▶ [How to complete this task]
The lines below starting at the line containing "(** A ready" and ending at the line containing "Definition oldGame : Game.t" are to be repeated exactly, with both ends kept and nothing else added.

═══ Entries supplied ═══

(** ** A sample scene, for the examples at the end *)

(** Modelled from the spec: the preset table of [presets.js] is not part of
    the sources.  The two entries below hold what the spec states about the
    presets it names (["fvtt"]: bright vision in darkness is ["darkness"];
    ["dnd5e"]: dim vision in darkness is ["dim"]) and leave the other
    fields out.  They only serve the examples: every theorem holds for any
    table. *)
Definition samplePresets : gmap string Preset.t :=
  <["fvtt" := Preset.make None None (Some "darkness") None]>
    (<["dnd5e" := Preset.make (Some "dim") None None None]> ∅).

Definition sampleSettings : Settings.t :=
  Settings.make "fvtt" "dim" "dim" "bright" "bright" "#ffffff".

Definition sampleGame : Game.t := Game.make "0.8.6" sampleSettings.

(** A scene of 40 by 30 squares of 100 pixels and 5 feet. *)
Definition sampleDimensions : Dimensions.t :=
  Dimensions.make (Fin 5) (Fin 100) (Some (Fin 5000)) (Fin 4000) (Fin 3000) (Fin 4000) (Fin 3000).

Definition sampleCanvas : Canvas.t := Canvas.make sampleDimensions true 1.

(** A stand-in for [Math.hypot] in the examples: the integer square root of
    the sum of squares, exact on the Pythagorean triples used below. *)
Definition sampleHypot (a b : Q) : Q :=
  let n := a * a + b * b in
  inject_Z (Z.sqrt (Qnum n / Zpos (Qden n))).

(** A stand-in for [isNewerVersion]: the examples run on host 0.8.6, the
    only version that is newer than those it is compared with. *)
Definition sampleIsNewerVersion (v1 v0 : string) : bool :=
  String.eqb v1 "0.8.6".

Definition noFlags : Flags.t := Flags.make None None None None None None None.

Definition customFlags (dimVisionInDarkness brightVisionInDarkness : string) : Flags.t :=
  Flags.make (Some "custom") (Some dimVisionInDarkness) None
    (Some brightVisionInDarkness) None None None.

(** A token of one square with the given raw sight values and flags. *)
Definition sampleToken (dimSight brightSight : Q) (flags : Flags.t) : Token.t :=
  Token.make (Fin 100) (Fin 100) (Fin dimSight) (Fin brightSight) flags
    (Some (Scene.make None)) None.

Definition fvttFlags : Flags.t :=
  Flags.make (Some "fvtt") None None None None None None.


(** A token with 60ft of dim and 120ft of bright sight, limited to 30ft. *)
Definition limitedToken : Token.t :=
  sampleToken 60 120 (Flags.make (Some "fvtt") None None None None None (Some (Fin 30))).

(** The sample scene with a unit distance of zero, and with a grid size of
    zero. *)
Definition zeroDistanceCanvas : Canvas.t :=
  Canvas.make
    (Dimensions.make (Fin 0) (Fin 100) (Some (Fin 5000)) (Fin 4000) (Fin 3000) (Fin 4000) (Fin 3000))
    true 1.

Definition zeroSizeCanvas : Canvas.t :=
  Canvas.make
    (Dimensions.make (Fin 5) (Fin 0) (Some (Fin 5000)) (Fin 4000) (Fin 3000) (Fin 4000) (Fin 3000))
    true 1.

(** A line of sight seen from the corner of the scene. *)
Definition sampleLos : list (Q * Q) := [(300, 400); (3000, 0); (0, 900)].

Definition sampleSource (token : option Token.t) : PointSource.t :=
  PointSource.make "sight" (Fin 0) (Fin 0) (Fin 50) (Fin 1) false
    (PIXI_Polygon []) (PIXI_Polygon (flatten (map pointQ sampleLos))) token.

Definition sampleExtension : Extension.t :=
  Extension.make true None (Fin 0) None None None None None.

(** A stand-in for the host's [initialize]: it takes the larger of the two
    radii of [data] as the radius of the source. *)
Definition sampleWrapped (this : PointSource.t) (data : option Data.t) : PointSource.t :=
  PointSource.make (PointSource.sourceType this) (PointSource.x this) (PointSource.y this)
    (match data with
     | Some data => Math.max [Math.abs (Data.dim data); Math.abs (Data.bright data)]
     | None => PointSource.radius this
     end)
    (PointSource.ratio this) (PointSource.darkness this)
    (PointSource.fov this) (PointSource.los this) (PointSource.object this).

(** A stand-in for [colorStringToHex]: the hexadecimal digits of the
    string, read from the left, other characters skipped. *)
Fixpoint hexDigits (color : string) (hex : Z) : Z :=
  match color with
  | EmptyString => hex
  | String c color =>
      let n := Z.of_nat (Ascii.nat_of_ascii c) in
      hexDigits color
        (if (48 <=? n)%Z && (n <=? 57)%Z then (16 * hex + (n - 48))%Z
         else if (97 <=? n)%Z && (n <=? 102)%Z then (16 * hex + (n - 87))%Z
         else hex)
  end.

Definition sampleColorStringToHex (color : string) : Z := hexDigits color 0%Z.

(** The colours of the host's configuration, a scene with global
    illumination and a daylight colour of its own, and a lighting layer at
    a darkness level of one quarter that no refresh has touched yet. *)
Definition sampleConfig : Config.t := Config.make (Some 0xeeeeee%Z) (Some 0x242448%Z).

Definition sampleSceneView : SceneView.t :=
  SceneView.make true None None false None (Some "#ffcc00") None.

Definition sampleLighting : Lighting.t :=
  Lighting.make (Fin (1 # 4)) (Some 1%nat) ∅ None None None None false None None false.

(** A stand-in for the host's [refresh] of the lighting layer: it computes
    new channels. *)
Definition sampleRefresh (this : Lighting.t) : result Lighting.t :=
  Ok (Lighting.make (Lighting.darknessLevel this) (Some 2%nat) (Lighting.sources this)
        (Lighting.saturation this) (Lighting.saturationLevel this)
        (Lighting.globalLight this) (Lighting.globalLight2 this)
        (Lighting.resetUniforms this)
        (Lighting.daylightColor this) (Lighting.darknessColor this)
        (Lighting.updateChannels this)).

(** A stand-in for the host's [_configureChannels]: it returns the two
    colours it finds in [CONFIG] and leaves [CONFIG] without them. *)
Definition sampleConfigureChannels (config : Config.t)
    : Config.t * result (option Z * option Z) :=
  (Config.make None None, Ok (Config.daylightColor config, Config.darknessColor config)).

(** An illumination container whose light has a shader with two uniforms,
    and assignments to its light. *)
Definition sampleShader (ratio : Q) : Shader.t :=
  Shader.make (AbstractBase "StandardIlluminationShader") 1
    (<["ratio" := Num (Fin ratio)]> (<["alpha" := Num (Fin 1)]> ∅)).

Definition sampleContainer : Container.t :=
  Container.make (Mesh.make (Some (sampleShader (1 # 2))) None None) None.

Definition sampleAssignments : list assignment :=
  [SetUniform "ratio" (Num (Fin 0)); SetUniform "alpha" (Num (Fin (1 # 2)));
   SetShader (Some (sampleShader (3 # 4))); SetWidth (Fin 10);
   SetUniform "colorDim" (Ref 7)].

(** A ready canvas with two lights and a token. *)
Definition sampleStage : Stage.t := Stage.make true [1; 2]%nat [3]%nat.

(** The same world on host 0.7.9, a lighting layer whose two global lights
    have been made, and a scene whose global illumination ends at a
    darkness level of one half. *)
Definition oldGame : Game.t := Game.make "0.7.9" sampleSettings.

Definition oldLighting : Lighting.t :=
  Lighting.make (Fin (1 # 4)) (Some 1%nat) (<["Light.17" := 17%nat]> ∅) None None
    (Some 5%nat) (Some 6%nat) false None None false.

Definition thresholdSceneView : SceneView.t :=
  SceneView.make true (Some (Fin (1 # 2))) None false None None None.

Section Host.

(** [Math.hypot] on finite arguments. *)
Variable hypotQ : Q -> Q -> Q.

(** [isNewerVersion(v1, v0)] of the host. *)
Variable isNewerVersion : string -> string -> bool.

(** The table exported by [presets.js], which is not part of the sources:
    an object from preset names to presets. *)
Variable presets : gmap string Preset.t.

Variable game : Game.t.
Variable canvas : Canvas.t.

Definition new_Ray (A B : Point.t) : Ray.t :=
  let dx := (Point.x B - Point.x A)%js in
  let dy := (Point.y B - Point.y A)%js in
  Ray.make A B dx dy (Math.hypot hypotQ dx dy).

Definition project (r : Ray.t) (t : number) : Point.t :=
  Point.make (Point.x (Ray.A r) + t * Ray.dx r)%js
             (Point.y (Ray.A r) + t * Ray.dy r)%js.

(** *** [getLightRadius] (lines 294-299) *)

Definition getLightRadius (token : Token.t) (units : number) : number :=
  if (units === Fin 0)%js then Fin 0
  else
    let u := Math.abs units in
    let hw := (Token.w token / Fin 2)%js in
    ((((u / Dimensions.distance (Canvas.dimensions canvas))
       * Dimensions.size (Canvas.dimensions canvas)) + hw) * Math.sign units)%js.

(** *** The wrapper of [PointSource.prototype.initialize] (lines 301-451) *)

(** Lines 331-354: the rules of the token.  Reading a field of
    [presets[visionRules]] throws when the table has no such entry. *)
Definition visionRulesOf (document : Flags.t) : result Rules.t :=
  let settings := Game.settings game in
  let visionRules := or_else (Flags.visionRules document) "default" in
  '(dimVisionInDarkness, dimVisionInDimLight,
    brightVisionInDarkness, brightVisionInDimLight) ←
    (if String.eqb visionRules "custom" then
       Ok (Flags.dimVisionInDarkness document,
           Flags.dimVisionInDimLight document,
           Flags.brightVisionInDarkness document,
           Flags.brightVisionInDimLight document)
     else
       let visionRules :=
         if String.eqb visionRules "default"
         then Settings.visionRules settings else visionRules in
       if negb (String.eqb visionRules "custom") then
         match presets !! visionRules with
         | Some preset =>
             Ok (Preset.dimVisionInDarkness preset,
                 Preset.dimVisionInDimLight preset,
                 Preset.brightVisionInDarkness preset,
                 Preset.brightVisionInDimLight preset)
         | None => Throw TypeError
         end
       else Ok (None, None, None, None));
  Ok (Rules.make
        (or_else dimVisionInDarkness (Settings.dimVisionInDarkness settings))
        (or_else dimVisionInDimLight (Settings.dimVisionInDimLight settings))
        (or_else brightVisionInDarkness (Settings.brightVisionInDarkness settings))
        (or_else brightVisionInDimLight (Settings.brightVisionInDimLight settings))).

(** The name under which lines 333-349 look for the rules: the flag of
    the token, or the world setting when the flag is not set or is
    ["default"]. *)
Definition activeRules (document : Flags.t) : string :=
  let visionRules := or_else (Flags.visionRules document) "default" in
  if String.eqb visionRules "custom" then visionRules
  else if String.eqb visionRules "default"
       then Settings.visionRules (Game.settings game)
       else visionRules.

(** Line 316. *)
Definition minRadius (token : Token.t) : number :=
  (Math.min [Token.w token; Token.h token] * Fin (1 # 2))%js.

(** Line 357. *)
Definition maxRadius : number :=
  let d := Canvas.dimensions canvas in
  match Dimensions.maxR d with
  | Some maxR => maxR
  | None => Math.hypot hypotQ (Dimensions.sceneWidth d) (Dimensions.sceneHeight d)
  end.

(** Lines 359-380: pixel radii, their common sign, and the sight limit
    read from the token or, failing that, from the scene. *)
Definition sightRadii (token : Token.t) (scene : option Scene.t) : Radii.t :=
  let minR := minRadius token in
  let maxR := maxRadius in
  let dim := getLightRadius token (Token.dimSight token) in
  let bright := getLightRadius token (Token.brightSight token) in
  let sign := if (Math.min [dim; bright] <? Fin 0)%js then Fin (-1) else Fin 1 in
  let dim := Math.abs dim in
  let bright := Math.abs bright in
  let dim := Math.min [dim; maxR] in
  let bright := Math.min [bright; maxR] in
  let sightLimit := parseFloat (Flags.sightLimit (Token.flags token)) in
  let sightLimit :=
    if Number.isNaN sightLimit
    then parseFloat (scene ≫= Scene.sightLimit)
    else sightLimit in
  if negb (Number.isNaN sightLimit) then
    let sightLimit := Math.max [getLightRadius token (Math.abs sightLimit); minR] in
    Radii.make sign (Math.min [dim; sightLimit]) (Math.min [bright; sightLimit]) sightLimit
  else
    Radii.make sign dim bright sightLimit.

(** [rule === a || rule === b ? r : 0]. *)
Definition when2 (rule a b : string) (r : number) : number :=
  if String.eqb rule a || String.eqb rule b then r else Fin 0.

(** [rule === a ? r : 0]. *)
Definition when1 (rule a : string) (r : number) : number :=
  if String.eqb rule a then r else Fin 0.

(** Lines 382-389: the [dim] and [bright] written to [data]. *)
Definition emission (rules : Rules.t) (sign dim bright : number) : Data.t :=
  let dimVisionInDarkness := Rules.dimVisionInDarkness rules in
  let brightVisionInDarkness := Rules.brightVisionInDarkness rules in
  Data.make
    (sign * Math.max [when2 dimVisionInDarkness "dim" "dim_mono" dim;
                      when2 brightVisionInDarkness "dim" "dim_mono" bright])%js
    (sign * Math.max [when2 dimVisionInDarkness "bright" "bright_mono" dim;
                      when2 brightVisionInDarkness "bright" "bright_mono" bright])%js.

═══

▶ [Solution to the exercise]
(** A ready canvas with two lights and a token. *)
Definition sampleStage : Stage.t := Stage.make true [1; 2]%nat [3]%nat.

(** The same world on host 0.7.9, a lighting layer whose two global lights
    have been made, and a scene whose global illumination ends at a
    darkness level of one half. *)
Definition oldGame : Game.t := Game.make "0.7.9" sampleSettings.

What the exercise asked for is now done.